Directions for this task -
Print the listing below again from the line that contains "(** ** Stability" onward, keeping every line exact and leaving out the lines before it.

Data listing -
(* ===== verification/Encoder.v ===== *)
(** * internal/protocol/encoder.go and the writer of rdata.go *)

From S2P Require Import Prelude.
From S2P Require Import GoStrings.
From S2P Require Import Protocol.

#[local] Open Scope go_scope.

(** ** The packet writer

    [packetWriter] holds the bytes written so far; the compression map, which
    [Encode] allocates once and passes to every call, is kept beside it. *)
Record writer := mkWriter {
  w_buf : bytes;
  w_compression : gmap bytes Z
}.

Definition Len (w : writer) : Z := len (w_buf w).
Definition WriteBytes (v : bytes) (w : writer) : writer :=
  mkWriter (w_buf w ++ v) (w_compression w).
Definition WriteByte (v : Z) (w : writer) : writer := WriteBytes [byte_of_Z v] w.
Definition WriteUint16 (v : Z) (w : writer) : writer := WriteBytes (PutUint16 v) w.
Definition WriteUint32 (v : Z) (w : writer) : writer := WriteBytes (PutUint32 v) w.

(** [binary.BigEndian.PutUint16(w.buf[pos:pos+2], v)] *)
Definition SetUint16 (pos v : Z) (w : writer) : result error writer :=
  _ ← slice (w_buf w) pos (pos + 2);
  Ok (mkWriter (sub (w_buf w) 0 pos ++ PutUint16 v ++ sub (w_buf w) (pos + 2) (Len w))
        (w_compression w)).

(** ** Names *)

(** The checks of the label loop of [splitQName]; the result is [total]. *)
Fixpoint checkLabels (total : Z) (labels : list bytes) : result error Z :=
  match labels with
  | [] => Ok total
  | lbl :: rest =>
      if bool_decide (lbl = "") then Err ErrEmptyLabel else
      if MaxLabelLength <? len lbl then Err (ErrLabelTooLong (len lbl)) else
      checkLabels (total + (len lbl + 1)) rest
  end.

Definition splitQName (raw : bytes) : result error (list bytes) :=
  let name := TrimSpace raw in
  if bool_decide (name = "") || bool_decide (name = ".") then Ok [] else
  let name := if HasSuffix name "." then name else name ++ "." in
  let trimmed := TrimSuffix name "." in
  if bool_decide (trimmed = "") then Ok [] else
  let labels := Split trimmed "."%char in
  if MaxLabels <? len labels then Err (ErrLabelCount (len labels)) else
  total ← checkLabels 1 labels;
  if MaxNameLength <? total then Err (ErrNameTooLong total) else
  Ok labels.

Section encoder.
Context {U : UnicodeTables}.

(** The key under which a suffix is remembered. *)
Definition suffixKey (labels : list bytes) : bytes := ToLower (Join labels "." ++ ".").

(** The loop over [labels[i:]]. *)
Fixpoint writeLabels (labels : list bytes) (w : writer) : result error writer :=
  match labels with
  | [] => Ok (WriteByte 0 w)
  | lbl :: rest =>
      let key := suffixKey labels in
      match w_compression w !! key with
      | Some ptr =>
          if 0x3FFF <? ptr then Err (ErrCompressionPointer ptr)
          else Ok (WriteUint16 (u16 (Z.lor 0xC000 ptr)) w)
      | None =>
          let w := mkWriter (w_buf w) (<[key := Len w]> (w_compression w)) in
          let w := WriteByte (len lbl) w in
          let w := WriteBytes lbl w in
          writeLabels rest w
      end
  end.

Definition writeName (raw : bytes) (w : writer) : result error writer :=
  labels ← splitQName raw;
  if len labels =? 0 then Ok (WriteByte 0 w) else
  writeLabels labels w.

(** ** RDATA *)

Fixpoint writeTexts (texts : list bytes) (w : writer) : result error writer :=
  match texts with
  | [] => Ok w
  | s :: rest =>
      if 255 <? len s then Err (ErrTXTChunk (len s)) else
      let w := WriteByte (len s) w in
      writeTexts rest (WriteBytes s w)
  end.

(** The type switch of [encodeRData]. *)
Definition writeRData (d : RData) (w : writer) : result error writer :=
  match d with
  | AData ip => Ok (WriteBytes ip w)
  | AAAAData ip => Ok (WriteBytes ip w)
  | CNAMEData name => writeName name w
  | NSData name => writeName name w
  | PTRData name => writeName name w
  | MXData pref exchange => writeName exchange (WriteUint16 pref w)
  | SOAData mname rname serial refresh retry expire minimum =>
      w ← writeName mname w;
      w ← writeName rname w;
      let w := WriteUint32 serial w in
      let w := WriteUint32 refresh w in
      let w := WriteUint32 retry w in
      let w := WriteUint32 expire w in
      Ok (WriteUint32 minimum w)
  | TXTData texts => writeTexts texts w
  | SRVData prio weight port target =>
      let w := WriteUint16 prio w in
      let w := WriteUint16 weight w in
      let w := WriteUint16 port w in
      writeName target w
  | CAAData flags tag value =>
      if 255 <? len tag then Err ErrCAATag else
      let w := WriteByte flags w in
      let w := WriteByte (len tag) w in
      let w := WriteBytes tag w in
      Ok (WriteBytes value w)
  | RRSIGData typeCovered algo labels origTTL exp inc keyTag signer sig =>
      let w := WriteUint16 typeCovered w in
      let w := WriteByte algo w in
      let w := WriteByte labels w in
      let w := WriteUint32 origTTL w in
      let w := WriteUint32 exp w in
      let w := WriteUint32 inc w in
      let w := WriteUint16 keyTag w in
      w ← writeName signer w;
      Ok (WriteBytes sig w)
  | DNSKEYData flags proto algo key =>
      let w := WriteUint16 flags w in
      let w := WriteByte proto w in
      let w := WriteByte algo w in
      Ok (WriteBytes key w)
  | DSData keyTag algo digestType digest =>
      let w := WriteUint16 keyTag w in
      let w := WriteByte algo w in
      let w := WriteByte digestType w in
      Ok (WriteBytes digest w)
  | NSECData nextDomain bitmap =>
      w ← writeName nextDomain w;
      Ok (WriteBytes bitmap w)
  | NSEC3Data hashAlgo flags iterations salt nextHashed bitmap =>
      let w := WriteByte hashAlgo w in
      let w := WriteByte flags w in
      let w := WriteUint16 iterations w in
      if (255 <? len salt) || (255 <? len nextHashed) then Err ErrNSEC3Field else
      let w := WriteByte (len salt) w in
      let w := WriteBytes salt w in
      let w := WriteByte (len nextHashed) w in
      let w := WriteBytes nextHashed w in
      Ok (WriteBytes bitmap w)
  | OPTData _ _ _ _ options => Ok (WriteBytes options w)
  | UnknownData _ data => Ok (WriteBytes data w)
  end.

Definition encodeRData (rrType : Z) (data : option RData) (raw : bytes) (w : writer)
  : result error writer :=
  match (if rrType =? TypeOPT then data else None) with
  | Some (OPTData _ _ _ _ options) => Ok (WriteBytes options w)
  | _ =>
      match data with
      | None => Ok (WriteBytes raw w)
      | Some d => writeRData d w
      end
  end.

(** ** Questions, records and whole messages *)

Definition encodeQuestion (q : Question) (w : writer) : result error writer :=
  w ← writeName (q_Name q) w;
  let w := WriteUint16 (q_Type q) w in
  Ok (WriteUint16 (q_Class q) w).

Definition encodeResourceRecord (rr : ResourceRecord) (w : writer) : result error writer :=
  w ← writeName (rr_Name rr) w;
  let w := WriteUint16 (rr_Type rr) w in
  let w := WriteUint16 (rr_Class rr) w in
  let w := WriteUint32 (rr_TTL rr) w in
  let lenPos := Len w in
  let w := WriteUint16 0 w in
  let rdataStart := Len w in
  w ← encodeRData (rr_Type rr) (rr_Data rr) (rr_RawRData rr) w;
  let rdLen := Len w - rdataStart in
  if 65535 <? rdLen then Err (ErrRDataTooLarge rdLen) else
  SetUint16 lenPos (u16 rdLen) w.

(** [for i := range section] *)
Fixpoint encode_section {A} (item : A -> writer -> result error writer)
    (wrap : Z -> error -> error) (i : Z) (xs : list A) (w : writer) : result error writer :=
  match xs with
  | [] => Ok w
  | x :: rest =>
      w ← map_err (wrap i) (item x w);
      encode_section item wrap (i + 1) rest w
  end.

(** The wire form of a message whose counts are normalised. *)
Definition encodeNormalized (msg : Message) : result error bytes :=
  let w := mkWriter (Header_encode (m_Header msg)) ∅ in
  w ← encode_section encodeQuestion ErrEncodeQuestion 0 (m_Questions msg) w;
  w ← encode_section encodeResourceRecord ErrEncodeAnswer 0 (m_Answers msg) w;
  w ← encode_section encodeResourceRecord ErrEncodeAuthority 0 (m_Authorities msg) w;
  w ← encode_section encodeResourceRecord ErrEncodeAdditional 0 (m_Additionals msg) w;
  if 65535 <? len (w_buf w) then Err (ErrMessageTooLarge (len (w_buf w))) else
  Ok (w_buf w).

(** [Encode] writes the normalised counts into the message it is given: the
    first component is the state of [*msg] after the call. *)
Definition Encode (msg : option Message) : option Message * result error bytes :=
  match msg with
  | None => (None, Err ErrMessageNil)
  | Some m =>
      match NormalizeCounts m with
      | Ok m' => (Some m', encodeNormalized m')
      | Err e => (Some m, Err e)
      | Panic => (Some m, Panic)
      | Fuel => (Some m, Fuel)
      end
  end.

End encoder.
(* ===== verification/WireNames.v ===== *)
(** * Compressed names on the wire: the decoder reads what the encoder wrote.

    [name_at data p ls nxt] is the abstract meaning of a compressed name: the
    bytes of [data] at [p] denote the labels [ls], and the name in place ends
    at [nxt].  The decoder is shown to implement it, and the encoder, with its
    compression map, to establish it. *)

From S2P Require Import Prelude.
From S2P Require Import GoStrings.
From S2P Require Import Protocol.
From S2P Require Import Decoder.
From S2P Require Import Encoder.

#[local] Open Scope go_scope.

(** ** Stability of reads when a buffer grows *)

Lemma index_app_l {E A} (l k : list A) i b :
  @index E A l i = Ok b -> @index E A (l ++ k) i = Ok b.
Proof.
  intros H. apply index_inv in H as [Hi Hl]. unfold index. bcase; [|lia].
  by rewrite (lookup_app_l_Some _ _ _ _ Hl).
Qed.

Lemma slice_app_l {E A} (l k : list A) a b s :
  @slice E A l a b = Ok s -> @slice E A (l ++ k) a b = Ok s.
Proof.
  intros H. apply slice_inv in H as (Ha & Hab & Hb & ->).
  rewrite slice_ok by len_lia. f_equal. unfold sub, len in *.
  rewrite drop_app_le by lia. apply take_app_le. rewrite length_drop. lia.
Qed.

Lemma Uint16_at_app_l data k a b v :
  Uint16_at data a b = Ok v -> Uint16_at (data ++ k) a b = Ok v.
Proof. unfold Uint16_at. intros H. inv_bind H. by rewrite (slice_app_l _ _ _ _ _ Ha). Qed.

Solution to this exercise -
(** ** Stability of reads when a buffer grows *)

Lemma index_app_l {E A} (l k : list A) i b :
  @index E A l i = Ok b -> @index E A (l ++ k) i = Ok b.
Proof.
  intros H. apply index_inv in H as [Hi Hl]. unfold index. bcase; [|lia].
  by rewrite (lookup_app_l_Some _ _ _ _ Hl).
Qed.

Lemma slice_app_l {E A} (l k : list A) a b s :
  @slice E A l a b = Ok s -> @slice E A (l ++ k) a b = Ok s.
Proof.
  intros H. apply slice_inv in H as (Ha & Hab & Hb & ->).
  rewrite slice_ok by len_lia. f_equal. unfold sub, len in *.
  rewrite drop_app_le by lia. apply take_app_le. rewrite length_drop. lia.
Qed.

Lemma Uint16_at_app_l data k a b v :
  Uint16_at data a b = Ok v -> Uint16_at (data ++ k) a b = Ok v.
Proof. unfold Uint16_at. intros H. inv_bind H. by rewrite (slice_app_l _ _ _ _ _ Ha). Qed.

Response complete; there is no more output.